Personal information
- Date of birth: October 5, 1980 (age 45)
- Place of birth: West Allis, Wisconsin, U.S.
- Height: 6 ft 1 in (1.85 m)
- Position: Defender

College career
- Years: Team / Apps / (Gls)
- 1999–2002: Milwaukee Panthers

Senior career*
- Years: Team / Apps / (Gls)
- 2003–2004: Milwaukee Wave United / 53 / (9)
- 2005–2007: Milwaukee Wave (indoor) / 71 / (13)
- 2005–2006: Minnesota Thunder / 24 / (4)
- 2007–2008: Carolina RailHawks / 37 / (2)
- Total:  / 185 / (28)

= Chad Dombrowski =

American soccer player

Chad Dombrowski (born October 5, 1980) is an American retired soccer player who spent six seasons in the USL First Division.

==College==
Dombrowski attended the University of Wisconsin–Milwaukee where he played on the men's soccer team.
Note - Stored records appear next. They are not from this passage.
(** ** New tables and directories *)

Lemma make_table s O S pd sp d i p : pd_base s O S -> dirs S !! pd = Some sp -> tables s !! pd = Some d -> 0 <= i < 768 ->
  d !! Z.to_nat i = Some 0 -> O !! p = Some Held -> tables s !! p = Some (replicate 1024 0) ->
  pd_base (set_tables (<[pd := <[Z.to_nat i := pde_word p]> d]> (tables s)) s) (<[p := Table pd i]> O) (set_held_pages (held S ∖ {[p]}) S).
Proof.
  intros I Hsp Hd Hi E0 Hp Htp. destruct (use_held O (held S) p (Table pd i) (pb_held _ _ _ _ I) Hp) as (H1 & H2 & H3); [done|].
  set (O' := <[p := Table pd i]> O) in *. set (s' := set_tables _ s).
  destruct (dir_page _ I pd sp Hsp) as (Hfd & HOd & Hbd). destruct (owned_page _ I p) as (Hfp & _); [by eexists|].
  assert (Hsame : forall q, q <> pd -> tables s' !! q = tables s !! q) by (intros q Hq; cbn; by rewrite lookup_insert_ne).
  assert (Hnd : forall q pd' i', O !! q = Some (Table pd' i') -> tables s' !! q = tables s !! q /\ O' !! q = Some (Table pd' i')).
  { intros q pd' i' Hq. split; [apply Hsame; intros ->; congruence|apply H3; [done|by left]]. }
  destruct (pb_dir _ _ _ _ I pd sp Hsp) as (d0 & b & Hd0 & Hb & Hl & Hk & Hpde). rewrite Hd in Hd0. injection Hd0 as <-.
  destruct (pb_base _ _ _ _ I) as (Hbo & Hbf & b' & Eb & Hb').
  split; [apply (pb_memory _ _ _ _ I)| | | |done| | | | |apply (pb_entry _ _ _ _ I)|apply (pb_cr3 _ _ _ _ I)|apply (pb_active _ _ _ _ I)].
  - split_and!; [done|done|]. exists b'. change (base_page_dir s') with (base_page_dir s). by rewrite Hsame.
  - intros q. rewrite H1. apply (pb_taken _ _ _ _ I).
  - intros q. rewrite H1. apply (pb_mine _ _ _ _ I).
  - intros q. rewrite H3 by done. rewrite <- (pb_dirs _ _ _ _ I). split; [by intros [?|[_ [=]]]|by left].
  - intros pd' sp' Hsp'. cbn in Hsp'. destruct (decide (pd' = pd)) as [->|Hne].
    2:{ eapply dir_ok_frame; [by apply (pb_dir _ _ _ _ I)|done|by apply Hsame|by apply Hsame|]. intros q i'. apply Hnd. }
    rewrite Hsp in Hsp'. injection Hsp' as <-. exists (<[Z.to_nat i := pde_word p]> d), b. split_and!.
    + cbn. by rewrite lookup_insert_eq.
    + change (base_page_dir s') with (base_page_dir s). by rewrite Hsame.
    + by rewrite length_insert.
    + intros k Hkr. rewrite list_lookup_insert_ne by lia. by apply Hk.
    + intros k Hkr. destruct (decide (k = i)) as [->|Hki].
      * right. exists p. split_and!; [apply list_lookup_insert_eq; lia|apply H3; [done|by right]|]. exists (replicate 1024 0).
        split_and!; [rewrite Hsame; [done|intros ->; congruence]|done|]. intros j Hj. rewrite lookup_replicate_2 by lia.
        destruct (Hpde i Hi) as [[_ Hn]|(pt & E & HO & _)]; [by rewrite Hn|].
        rewrite E0 in E. injection E as E. destruct (owned_page _ I pt) as (Hfpt & _); [by eexists|]. destruct (pde_word_bits pt Hfpt). lia.
      * unfold pde_ok. rewrite list_lookup_insert_ne by lia. eapply pde_ok_frame; [by apply Hpde|intros q; apply Hnd|done].
  - intros q pd' i' Hq. apply H3 in Hq as [Hq|[-> [= -> ->]]]; [| |done].
    + destruct (pb_table _ _ _ _ I q pd' i' Hq) as (Hi' & Hs & d' & Hd' & E). split; [done|]. split; [done|]. destruct (decide (pd' = pd)) as [->|Hne].
      * rewrite Hd in Hd'. injection Hd' as <-. exists (<[Z.to_nat i := pde_word p]> d). split; [cbn; by rewrite lookup_insert_eq|].
        rewrite list_lookup_insert_ne; [done|]. intros Eii. assert (i' = i) as -> by lia. rewrite E0 in E. injection E as E.
        destruct (owned_page _ I q) as (Hfq & _); [by eexists|]. destruct (pde_word_bits q Hfq). lia.
      * exists d'. by rewrite Hsame.
    + split; [done|]. split; [by eexists|]. exists (<[Z.to_nat i := pde_word p]> d). split; [cbn; by rewrite lookup_insert_eq|]. apply list_lookup_insert_eq. lia.
  - intros q pd' v. rewrite H3 by done. rewrite <- (pb_frame _ _ _ _ I). split; [by intros [?|[_ [=]]]|by left].
Qed.
Lemma make_dir s O S p b : pd_base s O S -> O !! p = Some Held -> tables s !! base_page_dir s = Some b ->
  pd_base (set_tables (<[p := b]> (tables s)) s) (<[p := Dir]> O) (mk_spaces (<[p := ∅]> (dirs S)) (held S ∖ {[p]}) (active S)).
Proof.
  intros I Hp Hb. destruct (use_held O (held S) p Dir (pb_held _ _ _ _ I) Hp) as (H1 & H2 & H3); [done|].
  set (O' := <[p := Dir]> O) in *. set (s' := set_tables _ s).
  assert (Hnd : dirs S !! p = None). { apply eq_None_not_Some. intros H%(pb_dirs _ _ _ _ I). congruence. }
  destruct (pb_base _ _ _ _ I) as (Hbo & Hbf & b' & Eb & Hbl & Hb0). rewrite Hb in Eb. injection Eb as <-.
  assert (Hbp : base_page_dir s <> p) by (intros E; apply (pb_mine _ _ _ _ I p); [by eexists|by rewrite <- E]).
  assert (Hsame : forall q, q <> p -> tables s' !! q = tables s !! q) by (intros q Hq; cbn; by rewrite lookup_insert_ne).
  assert (Hold : forall pd sp, dirs S !! pd = Some sp -> pd <> p /\ <[p := ∅]> (dirs S) !! pd = Some sp).
  { intros pd sp Hsp. assert (pd <> p) by congruence. by rewrite lookup_insert_ne. }
  assert (Hnew : forall pd sp, <[p := ∅]> (dirs S) !! pd = Some sp -> (pd = p /\ sp = ∅) \/ (pd <> p /\ dirs S !! pd = Some sp)).
  { intros pd sp Hsp. destruct (decide (pd = p)) as [->|]; [left|right]; [rewrite lookup_insert_eq in Hsp; by simplify_eq|by rewrite lookup_insert_ne in Hsp]. }
  split; [apply (pb_memory _ _ _ _ I)| | | |done| | | | | |apply (pb_cr3 _ _ _ _ I)|].
  - split_and!; [done|done|]. exists b. change (base_page_dir s') with (base_page_dir s). by rewrite Hsame.
  - intros q. rewrite H1. apply (pb_taken _ _ _ _ I).
  - intros q. rewrite H1. apply (pb_mine _ _ _ _ I).
  - intros q. rewrite H3, (pb_dirs _ _ _ _ I) by done. cbn. destruct (decide (q = p)) as [->|Hq].
    + rewrite lookup_insert_eq. split; [by eexists|by right].
    + rewrite lookup_insert_ne by done. split; [intros [?|[? _]]; done|by left].
  - intros pd sp Hsp. cbn in Hsp. apply Hnew in Hsp as [[-> ->]|[Hpd Hsp]].
    + exists b, b. change (base_page_dir s') with (base_page_dir s). rewrite (Hsame (base_page_dir s)) by done. cbn. rewrite lookup_insert_eq.
      split_and!; [done..|]. intros k Hk. left. split; [by apply Hb0|]. intros j _. apply lookup_empty.
    + eapply dir_ok_frame; [by apply (pb_dir _ _ _ _ I)|done|by apply Hsame|by apply Hsame|].
      intros q k Hq. split; [apply Hsame; intros ->; congruence|apply H3; [done|by left]].
  - intros q pd k Hq. apply H3 in Hq as [Hq|[_ [=]]]; [|done]. destruct (pb_table _ _ _ _ I q pd k Hq) as (Hk & [sp Hsp] & d & Hd & E).
    destruct (Hold pd sp Hsp) as [Hne Hsp']. split; [done|]. split; [by eexists|]. exists d. by rewrite Hsame.
  - intros q pd v. rewrite H3 by done. rewrite (pb_frame _ _ _ _ I). cbn. split.
    + intros [(sp & e & Hsp & ?)|[_ [=]]]. exists sp, e. by rewrite (proj2 (Hold pd sp Hsp)).
    + intros (sp & e & Hsp & He & ?). left. apply Hnew in Hsp as [[-> ->]|[_ Hsp]]; [by rewrite lookup_empty in He|]. by exists sp, e.
  - intros pd sp v e Hsp He. cbn in Hsp. apply Hnew in Hsp as [[-> ->]|[_ Hsp]]; [by rewrite lookup_empty in He|]. by eapply (pb_entry _ _ _ _ I).
  - destruct (pb_active _ _ _ _ I) as [?|[sp Ha]]; [by left|right]. cbn. exists sp. by apply Hold.
Qed.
He was a two time all-Horizon League selection and a second team All-American.

==Professional==
In January 2003, the Chicago Fire of Major League Soccer selected Dombrowski in the fifth round (44 overall) of the 2003 MLS SuperDraft. He was also drafted by the Milwaukee Wave United of the USL A-League. When the Fire did not sign him, Dombrowski joined Milwaukee for the 2003 and 2004 seasons. In December 2002, Dombrowski had also been drafted by the Milwaukee Wave of Major Indoor Soccer League in the first round (8th overall) in the 2002 MISL Amateur Draft. He did not sign with the Wave, but played outdoor for two seasons. On February 10, 2005, he finally joined the Wave for the last half of the 2004–2005 indoor season. He played through the 2006–2007 season in Milwaukee, winning the 2005 MISL Championship. After the Wave United withdrew from the A-League following the 2004 season, Dombrowski moved to the Minnesota Thunder for the 2005 and 2006 seasons. In 2005 he led the Thunder to the semi-finals of the 2005 Lamar Hunt U.S. Open Cup where he scored a goal in a loss to the eventual champion Los Angeles Galaxy. In 2007, he signed with the expansion Carolina RailHawks.

==Personal==
Chad is one of the Dombrowski brothers, all of whom are soccer players, and some are also pro soccer players: Scott Dombrowski, Zeke Dombrowski, Tighe Dombrowski and Neil Dombrowski. Quinn, the second youngest brother, was a member of the 2012 Polonia Soccer Club Wisconsin state runner-up team.